I have never experienced a true-blue Cardinals rebuild, and most people reading this haven’t either. It’s not that the Cardinals haven’t had interesting young players, but it is rare that those interesting young players are the primary, and arguably the only, attraction. JJ Wetherholt, a player I’ve never watched play a full baseball game and could not pick out of a police lineup if he were wearing his Memphis Redbirds uniform, is suddenly the most important person in determining how fun of a year I have as a baseball fan in 2026. I think back to September 8, 1998, a day most famous to Cardinals fans for Mark McGwire hitting his record-breaking 62nd home run of the season but which also saw the MLB debut of J.D. Drew–2026 is a year in which that extremely secondary highlight might be the best we get.

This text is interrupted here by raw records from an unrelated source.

(* ===== verification/SessionList.v ===== *)
(** * fiber_session_list_* (fiber/session.cc)

    A list of sessions for error notifications: a ListOfABAFreeId made on demand,
    whose identifiers exist while the table of slots says so, and the calls that
    send an error to every session of it.

    [reset_delivers_errors] composes the list with the sessions of Session.v. *)

From S2P Require Import Prelude AbaFreeList Session.

Module SessionList.
Import Session.

(** IdTraits *)
Definition BLOCK_SIZE : Z := 63.
Definition MAX_ENTRIES : Z := 100000.
Definition INVALID_FIBER_SESSION : Z := 0.
Definition ID_INIT : Z := INVALID_FIBER_SESSION.
Definition exists_ (t : table) (i : Z) : bool := id_exists_with_true_negatives t i.

Abbreviation IdList := (AbaFreeList.ListOfABAFreeId Z).

Record fiber_session_list_t := mkSessionList {
  impl : option IdList;
  head : Z;
  size : Z;
  conflict_head : Z;
  conflict_size : Z }.

Definition set_impl (x : option IdList) (l : fiber_session_list_t) : fiber_session_list_t :=
  mkSessionList x (head l) (size l) (conflict_head l) (conflict_size l).

Definition fiber_session_list_init : Z * fiber_session_list_t := (0, mkSessionList None 0 0 0 0).

(** delete of the IdList: its destructor must be defined, and the blocks are gone. *)
Definition fiber_session_list_destroy (l : fiber_session_list_t) : option fiber_session_list_t :=
  match impl l with
  | None => Some (set_impl None l)
  | Some st => _ ← AbaFreeList.dtor st; Some (set_impl None l)
  end.

(** [new_list]: whether new (std::nothrow) IdList succeeds; [new_block]: what the
    new of a block gives, if the list needs one. *)
Definition fiber_session_list_add (t : table) (new_list : bool) (new_block : option nat) (i : Z)
    (l : fiber_session_list_t) : option (Z * fiber_session_list_t) :=
  let l :=
    match impl l with
    | Some _ => l
    | None => if new_list then set_impl (Some (AbaFreeList.ctor BLOCK_SIZE ID_INIT)) l else l
    end in
  match impl l with
  | None => Some (ENOMEM, l)
  | Some st =>
      '(rc, st) ← AbaFreeList.add BLOCK_SIZE MAX_ENTRIES ID_INIT (exists_ t) new_block i st;
      Some (rc, set_impl (Some st) l)
  end.

Definition fiber_session_list_swap (l1 l2 : fiber_session_list_t) : fiber_session_list_t * fiber_session_list_t :=
  (set_impl (impl l2) l1, set_impl (impl l1) l2).

Definition get_sizes (l : fiber_session_list_t) (n : Z) : list Z * Z :=
  match impl l with
  | None => ([], 0)
  | Some st => AbaFreeList.get_sizes BLOCK_SIZE n st
  end.

Section Reset.
(** The user's on_error or on_error2, with the error, the data and the callbacks;
    [None]: it does not return. *)
Context (handler : PendingError -> Z -> option Z -> option Z -> table -> option table).
(** __FILE__ and __LINE__ in IdResetter. *)
Context (loc : Z).

Definition IdResetter (error_code : Z) (error_text : list byte) (i : Z) (t : table) : option (Z * table) :=
  '(t, o) ← fiber_session_error2_verbose t i error_code error_text loc;
  t ← match o with CallOnError e d oe oe2 => handler e d oe oe2 t | _ => Some t end;
  Some (INVALID_FIBER_SESSION, t).

Definition fiber_session_list_reset2 (error_code : Z) (error_text : list byte) (l : fiber_session_list_t) (t : table)
    : option (Z * fiber_session_list_t * table) :=
  match impl l with
  | None => Some (0, l, t)
  | Some st =>
      '(t, st) ← AbaFreeList.apply ID_INIT exists_ (IdResetter error_code error_text) t st;
      Some (0, set_impl (Some st) l, t)
  end.

Definition fiber_session_list_reset (error_code : Z) := fiber_session_list_reset2 error_code [].

(** [seen]: the list when its impl is tested, outside the mutex; [l]: the list in
    the critical section, which is what the mutex protects. *)
Definition fiber_session_list_reset2_pthreadsafe (mutex : option nat) (error_code : Z) (error_text : list byte)
    (seen l : fiber_session_list_t) (t : table) : option (Z * fiber_session_list_t * table) :=
  match mutex with
  | None => Some (EINVAL, l, t)
  | Some _ =>
      match impl seen with
      | None => Some (0, l, t)
      | Some _ =>
          let (rc, tmplist) := fiber_session_list_init in
          if negb (rc =? 0) then Some (rc, l, t)
          else
            let (l, tmplist) := fiber_session_list_swap l tmplist in
            '(rc2, tmplist, t) ← fiber_session_list_reset2 error_code error_text tmplist t;
            _ ← fiber_session_list_destroy tmplist;
            Some (rc2, l, t)
      end
  end.

(** The same with a fiber_mutex_t. *)
Definition fiber_session_list_reset2_fibersafe (mutex : option nat) (error_code : Z) (error_text : list byte)
    (seen l : fiber_session_list_t) (t : table) : option (Z * fiber_session_list_t * table) :=
  match mutex with
  | None => Some (EINVAL, l, t)
  | Some _ =>
      match impl seen with
      | None => Some (0, l, t)
      | Some _ =>
          let (rc, tmplist) := fiber_session_list_init in
          if negb (rc =? 0) then Some (rc, l, t)
          else
            let (l, tmplist) := fiber_session_list_swap l tmplist in
            '(rc2, tmplist, t) ← fiber_session_list_reset2 error_code error_text tmplist t;
            _ ← fiber_session_list_destroy tmplist;
            Some (rc2, l, t)
      end
  end.

Definition fiber_session_list_reset_pthreadsafe (mutex : option nat) (error_code : Z) :=
  fiber_session_list_reset2_pthreadsafe mutex error_code [].
Definition fiber_session_list_reset_fibersafe (mutex : option nat) (error_code : Z) :=
  fiber_session_list_reset2_fibersafe mutex error_code [].
End Reset.

Abbreviation Alive t := (AbaFreeList.alive ID_INIT (exists_ t)).

(** ** What a reset does to a table

    [h]: what the handlers do to the Id of the session; they do not touch other
    slots. *)

Definition handles (handler : PendingError -> Z -> option Z -> option Z -> table -> option table)
    (h : PendingError -> Z -> option Z -> option Z -> Id -> Id) : Prop :=
  forall e d oe oe2 t m, t !! get_slot (id e) = Some m ->
    handler e d oe oe2 t = Some (<[get_slot (id e) := h e d oe oe2 m]> t).

(** The Id of the session [i] after the error: handled, or queued. *)
Definition errored (h : PendingError -> Z -> option Z -> option Z -> Id -> Id)
    (code : Z) (text : list byte) (loc : Z) (i : Z) (m : Id) : option Id :=
  '(m, o) ← error2_section i code text loc m;
  Some (match o with CallOnError e d oe oe2 => h e d oe oe2 m | _ => m end).

(** [i] exists, or is older than what is in its slot. *)
Definition settled (t : table) (i : Z) : Prop :=
  Alive t i = true \/ i = ID_INIT \/ forall m, t !! get_slot i = Some m -> get_version i < first_ver m.

Definition queued (m : Id) : Prop := exists l, SmallQueue.Repr QN (pending_q m) l.

Lemma errored_spec h code text loc i m : queued m -> exists m', errored h code text loc i m = Some m'.
Proof.
  intros [l Hl]. unfold errored, error2_section.
  destruct (negb _); cbn; [by exists m|]. destruct (butex m =? first_ver m); cbn.
  - by eexists.
  - destruct (SmallQueue.queue_push_spec QN ltac:(lia) (mkPendingError i code text loc) (pending_q m) l Hl) as (q & -> & _).
    cbn. by eexists.
Qed.

(** One call of the resetter. *)
Lemma resetter_spec handler h code text loc i t m m' : handles handler h -> t !! get_slot i = Some m ->
  errored h code text loc i m = Some m' ->
  IdResetter handler loc code text i t = Some (INVALID_FIBER_SESSION, <[get_slot i := m']> t).
Proof.
  intros Hh Hm. unfold errored, IdResetter, fiber_session_error2_verbose, on_slot_opt. rewrite Hm. cbn.
  destruct (error2_section i code text loc m) as [[m1 o]|] eqn:E; [|done]. cbn. intros [= <-].
  destruct o; try done. assert (id e = i) as Eid.
  { unfold error2_section in E. destruct (negb _); [done|]. destruct (butex m =? first_ver m); [by injection E as <- <-|].
    by destruct (SmallQueue.push _ _ _). }
  rewrite (Hh _ _ _ _ _ m1); rewrite Eid; [|apply lookup_insert_eq]. cbn. by rewrite insert_insert_eq.
Qed.

Lemma alive_iff t i : Alive t i = true <-> i <> ID_INIT /\ exists_ t i = true.
Proof. unfold AbaFreeList.alive. rewrite andb_true_iff, negb_true_iff, bool_decide_eq_false. done. Qed.

Lemma alive_slot t i : Alive t i = true -> exists m, t !! get_slot i = Some m /\ first_ver m <= get_version i.
Proof.
  rewrite alive_iff. unfold exists_, id_exists_with_true_negatives. intros [_ H].
  destruct (t !! get_slot i) as [m|]; [|done]. apply andb_true_iff in H as [H _]. exists m. split; [done|]. lia.
Qed.

(** An identifier that is settled stays dead, or keeps its slot. *)
Lemma settled_insert t s m m' i : t !! s = Some m -> first_ver m <= first_ver m' -> settled t i ->
  (Alive t i = true -> get_slot i <> s) ->
  settled (<[s := m']> t) i /\ Alive (<[s := m']> t) i = Alive t i.
Proof.
  intros Hs Hle Hset Hslot. destruct (decide (get_slot i = s)) as [<-|Hne].
  - destruct (Alive t i) eqn:Ea; [by destruct (Hslot eq_refl)|].
    assert (i = ID_INIT \/ get_version i < first_ver m') as Hd.
    { destruct Hset as [?|[->|Hv]]; [congruence|by left|]. right. specialize (Hv m Hs). lia. }
    split; [right; destruct Hd; [by left|right]; intros x; rewrite lookup_insert_eq; by intros [= <-]|].
    apply not_true_is_false. rewrite alive_iff. intros [Hi He]. destruct Hd as [?|Hd]; [done|].
    unfold exists_, id_exists_with_true_negatives in He. rewrite lookup_insert_eq in He. lia.
  - assert (Alive (<[s := m']> t) i = Alive t i) as E.
    { unfold AbaFreeList.alive, exists_, id_exists_with_true_negatives. by rewrite lookup_insert_ne. }
    split; [|done]. destruct Hset as [H|[H|H]]; [left; by rewrite E|by right; left|right; right].
    intros x. rewrite lookup_insert_ne by done. apply H.
Qed.

Definition slots_of (t : table) (cs : list Z) : list Z := map get_slot (AbaFreeList.live ID_INIT (exists_ t) cs).

Lemma slots_of_elem t cs i : i ∈ cs -> Alive t i = true -> get_slot i ∈ slots_of t cs.
Proof. intros Hi Ha. apply list_elem_of_fmap. exists i. split; [done|]. by apply list_elem_of_filter. Qed.

Lemma slots_of_ext t t' cs : (forall i, i ∈ cs -> Alive t' i = Alive t i) -> slots_of t' cs = slots_of t cs.
Proof.
  unfold slots_of. intros H. f_equal. induction cs as [|i cs IH]; [done|].
  rewrite !AbaFreeList.live_cons, H by left. f_equal. apply IH. intros j Hj. apply H. by right.
Qed.

Lemma reset_ids handler h code text loc cs : handles handler h -> forall t, NoDup (slots_of t cs) ->
  (forall i, i ∈ cs -> settled t i) ->
  (forall i m, i ∈ cs -> Alive t i = true -> t !! get_slot i = Some m -> queued m) ->
  (forall i m m', i ∈ cs -> Alive t i = true -> t !! get_slot i = Some m ->
    errored h code text loc i m = Some m' -> first_ver m <= first_ver m') ->
  exists cs' t', AbaFreeList.apply_ids ID_INIT exists_ (IdResetter handler loc code text) cs t = Some (cs', t') /\
    (forall i m, i ∈ cs -> Alive t i = true -> t !! get_slot i = Some m ->
      t' !! get_slot i = errored h code text loc i m) /\
    (forall s, s ∉ slots_of t cs -> t' !! s = t !! s).
Proof.
  intros Hh. induction cs as [|v cs IH]; intros t Hnd Hset Hq Hmono; cbn [AbaFreeList.apply_ids].
  { exists [], t. split; [done|]. split; [|done]. intros i m Hi. by apply not_elem_of_nil in Hi. }
  change (negb (bool_decide (v = ID_INIT)) && exists_ t v) with (Alive t v).
  unfold slots_of in Hnd. rewrite AbaFreeList.live_cons in Hnd. destruct (Alive t v) eqn:Ev.
  - destruct (alive_slot t v Ev) as (m & Hm & _).
    destruct (errored_spec h code text loc v m) as [m' He]; [by eapply Hq; [left|..]|].
    assert (first_ver m <= first_ver m') as Hle by (eapply Hmono; [by left|done..]).
    cbn [map app] in Hnd. apply NoDup_cons in Hnd as [Hv Hnd]. fold (slots_of t cs) in Hv, Hnd.
    assert (forall i, i ∈ cs -> settled (<[get_slot v := m']> t) i /\ Alive (<[get_slot v := m']> t) i = Alive t i) as Hst.
    { intros i Hi. apply (settled_insert t (get_slot v) m m' i Hm Hle); [apply Hset; by right|].
      intros Ha E. apply Hv. rewrite <-E. by apply slots_of_elem. }
    assert (forall i, i ∈ cs -> Alive t i = true -> <[get_slot v := m']> t !! get_slot i = t !! get_slot i) as Hother.
    { intros i Hi Ha. apply lookup_insert_ne. intros E. apply Hv. rewrite E. by apply slots_of_elem. }
    rewrite (resetter_spec handler h code text loc v t m m' Hh Hm He). cbn [mbind option_bind].
    destruct (IH (<[get_slot v := m']> t)) as (cs' & t' & -> & H1 & H2).
    { rewrite (slots_of_ext t) by (intros i Hi; by apply Hst). done. }
    { intros i Hi. by apply Hst. }
    { intros i x Hi Ha Hx. rewrite (proj2 (Hst i Hi)) in Ha. rewrite Hother in Hx by done. eapply Hq; [by right|done|done]. }
    { intros i x x' Hi Ha Hx. rewrite (proj2 (Hst i Hi)) in Ha. rewrite Hother in Hx by done. eapply Hmono; [by right|done|done]. }
    rewrite (slots_of_ext t) in H2 by (intros i Hi; by apply Hst).
    exists (INVALID_FIBER_SESSION :: cs'), t'. split; [done|]. split.
    + intros i x Hi Ha Hx. apply elem_of_cons in Hi as [->|Hi].
      { rewrite H2, lookup_insert_eq by done. rewrite Hm in Hx. by simplify_eq. }
      apply H1; [done|by rewrite (proj2 (Hst i Hi))|]. by rewrite Hother.
    + intros s Hs. unfold slots_of in Hs. rewrite AbaFreeList.live_cons, Ev in Hs. cbn [map app] in Hs.
      apply not_elem_of_cons in Hs as [Hne Hs]. rewrite H2 by done. by apply lookup_insert_ne.
  - cbn [mbind option_bind]. destruct (IH t) as (cs' & t' & -> & H1 & H2); [done|intros; apply Hset; by right| | |].
    { intros i m Hi. apply Hq. by right. }
    { intros i m m' Hi. apply Hmono. by right. }
    exists (v :: cs'), t'. split; [done|]. unfold slots_of. rewrite AbaFreeList.live_cons, Ev. split; [|done].
    intros i m Hi Ha. apply elem_of_cons in Hi as [->|Hi]; [congruence|]. by apply H1.
Qed.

Some will try to argue that the highest-paid Cardinals player is now Dustin May, but don’t believe that–the highest Cardinals player is still Nolan Arenado (as a delightful graph in Michael Baumann’s FanGraphs writeup of the trade notes, his share paid by the Rockies and his share paid by the Diamondbacks would each be the fourth-highest paid player on the Cardinals as it currently stands). The gap may continue to grow–#3 Lars Nootbaar and especially #2 Brendan Donovan have been subject to their share of trade rumors, as well. The Cardinals prior to today already dispatched with two players whose salaries towered over anybody still on the Cardinals, Sonny Gray and Willson Contreras.

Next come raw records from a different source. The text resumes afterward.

(* ===== verification/SafeMath.v ===== *)
(** * CheckedNumeric and the checked conversions (utility/numerics/)

    safe_conversions_impl.h, safe_math_impl.h and safe_math.h for the integer
    types; the floating-point specializations are not modelled.  The templates are
    functions of the types.  [None] is a trap: a division by zero, or INT_MIN
    divided by -1.  The other signed overflows, which are undefined in C++, are
    written as wrap-around. *)

From S2P Require Import Prelude.

Module SafeMath.

(** sizeof is a power of two, and the arithmetic is on at least an int. *)
Definition sized (t : int_type) : Prop := width t = 8 \/ width t = 16 \/ width t = 32 \/ width t = 64.
Definition promoted (t : int_type) : Prop := width t = 32 \/ width t = 64.
Definition in_type (t : int_type) (v : Z) : Prop := ty_min t <= v <= ty_max t.

Definition sizeof (t : int_type) : Z := width t / 8.
Definition unsigned_of (t : int_type) : int_type := mkInt (width t) false.
Definition signed_of (t : int_type) : int_type := mkInt (width t) true.

(** The integer promotion of an operand. *)
Definition promote (t : int_type) : int_type := if width t <? 32 then int_t else t.

(** ** safe_conversions_impl.h *)

Definition MaxExponent (t : int_type) : Z := sizeof t * 8 + 1 - (if is_signed t then 1 else 0).

(** NUMERIC_RANGE_CONTAINED *)
Definition StaticDstRangeRelationToSrcRange (dst src : int_type) : bool :=
  match is_signed dst, is_signed src with
  | true, true | false, false => MaxExponent src <=? MaxExponent dst
  | true, false => MaxExponent src <? MaxExponent dst
  | false, true => false
  end.

Definition RANGE_VALID : Z := 0.
Definition RANGE_UNDERFLOW : Z := 1.
Definition RANGE_OVERFLOW : Z := 2.
Definition RANGE_INVALID : Z := Z.lor RANGE_UNDERFLOW RANGE_OVERFLOW.

Definition GetRangeConstraint (is_in_upper_bound is_in_lower_bound : bool) : Z :=
  Z.lor (if is_in_upper_bound then 0 else RANGE_OVERFLOW) (if is_in_lower_bound then 0 else RANGE_UNDERFLOW).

The absurdity is that the Cardinals probably aren’t that much worse than they were in 2025. Contreras, as infectious as his intensity was, had a somewhat unexceptional bat relative to his position once he moved from catcher to first baseman. Gray, although better by peripheral statistics than his earned-run average would suggest, is entering his age-36 season and has become increasingly susceptible to allowing his share of dingers. Arenado’s contract and expectations were typically weighed against him to an extent that he arguably became somewhat underrated in his later seasons, but given his age and decline, it’s very plausible that he is replaced at third base by a superior Nolan in 2026. Also, Miles Mikolas isn’t on the Cardinals anymore.
But this is a team that has effectively stripped itself of anything that could reasonably be considered a Star in the “gets the attention of casual baseball fans” sense. The lack of NBA or NFL team makes it more of a challenge, but is any major sports city in the country as starved for star power as St. Louis now is? The big name is probably Jordan Binnington, the Blues goalie that has been one of the worst goaltenders in the NHL this season. There is a part of me that is genuinely excited for what comes next, because for whatever star power the St. Louis Cardinals now lack, they seem to understand much better than in years past exactly what they are–they are not a great team or even a good team, but they are trying to determine their path forward to becoming one. But in the meantime, this summer is going to be a test of our patience that we haven’t experienced in decades, if in our lifetimes at all.